14.恋する幼馴染
side 颯希
「いや~それにしても颯希が兄ちゃんのファンだったとはな~。苗字一緒だから知ってる人は知ってるし、気づいてると思っていたけど案外気づかないもんなんだね。」
「うっ、だってそんなまさか同じ苗字ってだけで兄弟だなんて思うわけないじゃないですか!」
腐男子バレしたと、焦っていた俺に突然の爆弾発言を投下した裕先輩を引きずって入った喫茶店。
そこで注文した珈琲やケーキを食べながら、俺は裕先輩に先程の爆弾発言の内容を事細やかに聞いて、今に至る。
「て言うか、颯希って生粋の兄ちゃんファンだったんだね。いや、入部した時に好きな作家は笹原龍だって言ってたからファンだってのは知ってたけどさ、まさか世に出した作品全部揃えているどころか兄ちゃん経由でアニメにハマったり、別名義の作品にまで手を出すほどだったとはねー。」
そうニヤニヤしながら言う裕先輩の視線が気恥ずかしくて目を逸らしてしまう。
「うぅ、そう改めて言われるとめちゃくちゃ恥ずかしいです。」
「なんで?全然悪いことじゃないし、むしろ弟としては兄の作品をこんなに愛してくれているんだってのがすごく嬉しいわけよ。」
「でも、本当にあの龍先生と裕先輩がご兄弟だったなんて…。今でも信じられません。」
「えーそう?」
「はい。あ、でも確かにご兄弟だって知って見てみるとどこか面影が…あるような、ないような。」
「ふふ、何それ。これでも結構似てるって言われるんだけどなー。」
そう言う裕先輩は面白そうに笑うから俺もそれにつられて笑う。
その後も裕先輩に龍先生の事を聞いたり、龍先生の作品の話をしたりして盛り上がっていたらいつの間にか日が暮れてそろそろ帰ろうかと言う裕先輩の声に倣って俺も席を立った。

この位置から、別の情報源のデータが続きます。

(* ===== verification/DistServer.v ===== *)
(** * The parameter server: handlers

    The handlers of [KVStoreDistServer] for dense values: aggregation of pushes, updates,
    the traffic between a local server and the global servers, pulls and commands.
    Source: src/src/kvstore/kvstore_dist_server.h, and the sending half of [KVServer] in
    src/3rdparty/ps-lite/include/ps/kv_app.h.

    Each handler is a transition of the state of [ServerState]; it fails where the code
    aborts.  The optimizer ([updater_], Python code run through the executor) and
    [std::shuffle] are parameters.  Zero-copy sends are taken at the time of the call. *)

From Stdlib Require Import SpecFloat Ascii String.
From stdpp Require Import sorting.
From S2P Require Import Prelude Floats Command Text Postoffice Customer TwoBit GradientCompression KeyEncoding KVApp NDArray ServerState.
Local Open Scope Z_scope.

(** The slices of a message for [k] servers, whose lengths are in bytes. *)
Definition of_slice {A} (wrap : list A → payload) (bytes : Z) (s : bool * KVs A) : bool * KVPairs :=
  (s.1, {| kv_keys := keys s.2; kv_lens := map (fun n => n * bytes) (lens s.2); kv_vals := wrap (vals s.2) |}).
Definition slice_values {A} (k : Z) (wrap : list A → payload) (bytes : Z) (kvs : KVPairs) (l : list A)
    : result (list (bool * KVPairs)) :=
  if forallb (fun n => Z.rem n bytes =? 0) (kv_lens kvs) then
    s ← DefaultSlicer (Build_KVs A (kv_keys kvs) l (map (fun n => Z.quot n bytes) (kv_lens kvs)))
          (GetServerKeyRanges k);
    Ok (map (of_slice wrap bytes) s)
  else Err (Undefined "an element split between servers").
Definition slice_message (k bytes : Z) (kvs : KVPairs) : result (list (bool * KVPairs)) :=
  match kv_vals kvs with
  | Vals l => slice_values k Vals bytes kvs l
  | Words w => slice_values k Words 4 kvs w
  end.

Section Handlers.
Context (env : Env).
Context (updater : option (Z → chunk → chunk → list float)).
Context (shuffle : list nat → list nat).

(** ** Sending to the global servers (KVServer) *)

(** [KVServer::Send] without DGT and towards the owners of the keys. *)
Definition server_send (ts : Z) (push : bool) (cmd bytes : Z) (kvs : KVPairs) (uniq_key : Z) : srv unit :=
  sliced ← lift (slice_message (num_global_servers env) bytes kvs);
  t ← gets tracker_;
  t ← lift (AddResponse t ts (Z.of_nat (skipped sliced)));
  modify (set_tracker t);;
  for_each (fun '(i, (nonempty, kv)) =>
    when nonempty (send (if push then PushGlobal ts (ServerRankToID (Z.of_nat i) true) kv cmd uniq_key
                         else PullGlobal ts (ServerRankToID (Z.of_nat i) true) (kv_keys kv) cmd uniq_key)))
    (imap pair sliced).

(** [KVServer::Push]; with inter-domain transmission scheduling the data goes to the
    merging handler instead of the wire. *)
Definition server_push (kvs : KVPairs) (cmd bytes uniq_key : Z) : srv Z :=
  t ← gets tracker_;
  let '(ts, t) := NewRequest t (num_global_servers env) in
  modify (set_tracker t);;
  (if enable_inter_ts env && negb (bool_decide (kv_keys kvs = [])) then
     send (MergePush {| m_cmd := cmd; m_push := true; m_sender := my_global_id env; m_timestamp := ts;
                        m_customer_id := 0; m_key := uniq_key; m_version := 0; m_num_merge := 1; m_app_id := 0 |} kvs)
   else server_send ts true cmd bytes kvs uniq_key);;
  mret ts.

(** [KVServer::Pull]: the request is registered for the group of the local servers. *)
Definition server_pull (ks : list Z) (cmd uniq_key : Z) : srv unit :=
  t ← gets tracker_;
  let '(ts, t) := NewRequest t (num_servers env) in
  modify (set_tracker t);;
  server_send ts false cmd 1 {| kv_keys := ks; kv_lens := []; kv_vals := Vals [] |} uniq_key.

(** ** Arrays and messages *)

(** The elements of an array read as [d]; bytes of one type read as another are not
    given a meaning. *)
Definition elements (c : chunk) (d : Z) : result (list float) :=
  if ch_dtype c =? d then Ok (ch_data c) else Err (Undefined "elements of one type read as another").
(** [TBlob::dptr<float>] *)
Definition dptr_float (c : chunk) : result (list float) :=
  check (ch_dtype c =? kFloat32) "TBlob.get_with_shape: data type do not match specified type";; Ok (ch_data c).

(** The array made from the received values, of [lens[i] / sizeof(dtype)] elements. *)
Definition recv_array (type : DataHandleType) (kvs : KVPairs) (i : nat) : result chunk :=
  len ← rd (kv_lens kvs) i;
  size ← mshadow_sizeof (dtype type);
  check (is_real_type (dtype type)) "This operation only supports floating point types";;
  data ← message_values kvs (Z.to_nat (u64 len / size));
  Ok {| ch_dtype := dtype type; ch_data := data |}.

Definition nd_size (a : NDArray) : srv Z := c ← read_nd a; mret (Z.of_nat (length (ch_data c))).
Definition copy (from to : NDArray) : srv unit := on_heap (fun h => CopyFromTo h from to).
Definition copy_raw (c : chunk) (to : NDArray) : srv unit := on_heap (fun h => CopyRaw h (ch_data c) to).

(** [gradient_compression_] applied to arrays. *)
Definition decompress (from to : chunk) (target : NDArray) : srv unit :=
  gc ← gets gradient_compression_;
  zip ← lift (dptr_float from);
  out ← lift (dptr_float to);
  out ← lift (BSCDecompress gc zip out);
  on_heap (fun h => store_data h target out).

(** The storage of [key] for the values the handlers work on. *)
Definition has_multi_precision_copy (type : DataHandleType) : srv bool :=
  m ← gets multi_precision_; mret (m && negb (dtype type =? kFloat32)).
Definition working_type (mp : bool) (type : DataHandleType) : Z := if mp then kFloat32 else dtype type.

Definition pskv_default (key num_arr_elems num_bytes : Z) : srv PSKV :=
  m ← gets ps_kv_;
  r ← lift (EncodeDefaultKey_global (bigarray_bound_ env) (num_global_servers env) m key num_arr_elems num_bytes);
  modify (set_ps_kv r.1);; mret r.2.
Definition pskv_compressed (key original_size : Z) (is_push : bool) (num_bytes : Z) : srv PSKV :=
  m ← gets compr_ps_kv_;
  gc ← gets gradient_compression_;
  r ← lift (EncodeCompressedKey_global (bigarray_bound_ env) (num_global_servers env) (num_global_workers env)
              gc m key original_size is_push num_bytes);
  modify (set_compr_ps_kv r.1);; mret r.2.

「はー楽しかった!ここの珈琲とケーキも美味しかったし。良いお店知ってるんだねー颯希は。」
「本屋の帰り道にたまたま見つけて以来俺のお気に入りの場所の一つなんです。」
「そっか。」
「はい。」
そうしてお店を出て数歩、歩いた先の曲がり角、俺と裕先輩の家は反対方向にあるのでここで別れる…別れるのだが…
「あ、あの、裕先輩!」
俺の大きな声を聞いて家に向けて歩いていた裕先輩が立ち止まり振り返る。
「きょ、今日のこと黙っててもらえますか?特にそうちゃんには。」
そうちゃんの部分を強調して言えば裕先輩はきょとん、とした顔をする。
「ん?颯希が俺の兄ちゃんのファンって事?」
「いや、それは知ってるんでいいんです。そっちじゃなくて、その、えっと、俺がふ、腐男子だってこと…!」
そう俺が言えばポカンと裕先輩は
「あー、そっちね。大丈夫大丈夫言わない、言わない。」
なんてへらへらした顔で言う。
「軽いな…。」
「だーいじょうぶだって!でも意外だな、颯希が奏汰に隠し事できるなんて。」
「どう言う意味ですか。」
「いや、二人って生まれた時から一緒なんだろ?だから二人の間には隠し事なんて何にもないどころか隠し事なんてできないんじゃないかって思ってたからさ。」
「うっ…」
確かにほとんど隠し事は無いけど…
と言うか裕先輩の言うように、秘密にしていても何故かバレちゃうし俺も分かっちゃうんだよな…
でも…!
流石に腐男子なんて事言えるわけないし、そもそもそうちゃんにはBLという単語を知らない、その手の知識とか無いだろうからこれも隠せてる所があるし、自ら言う必要も無いというか、もしそうちゃんに引かれたら俺絶対立ち直れない!!
「と、とにかくダメなものはダメですから!約束してください!」
「言っても大丈夫だと思うんだけどな~。」
そう俺が言った後にぽつりと言った裕先輩の言葉は風の音がうるさくて俺の耳には届かなかった。
「裕先輩?」
「言わないよ、それに俺も腐男子だし。」
本日二度目の爆弾発言をした裕先輩に本屋で堪えた驚愕の声が今度は堪えきれず思いっきり溢れてしまい、その後更に、2.3時間程度問い詰めたり話したり最終的にお互いの萌カプ事情なんかも話し込んでしまいすっかり日が沈んでしまった俺が慌てて家に帰れば玄関で仁王立ちして待っているそうちゃんに軽く1時間程度説教をされた。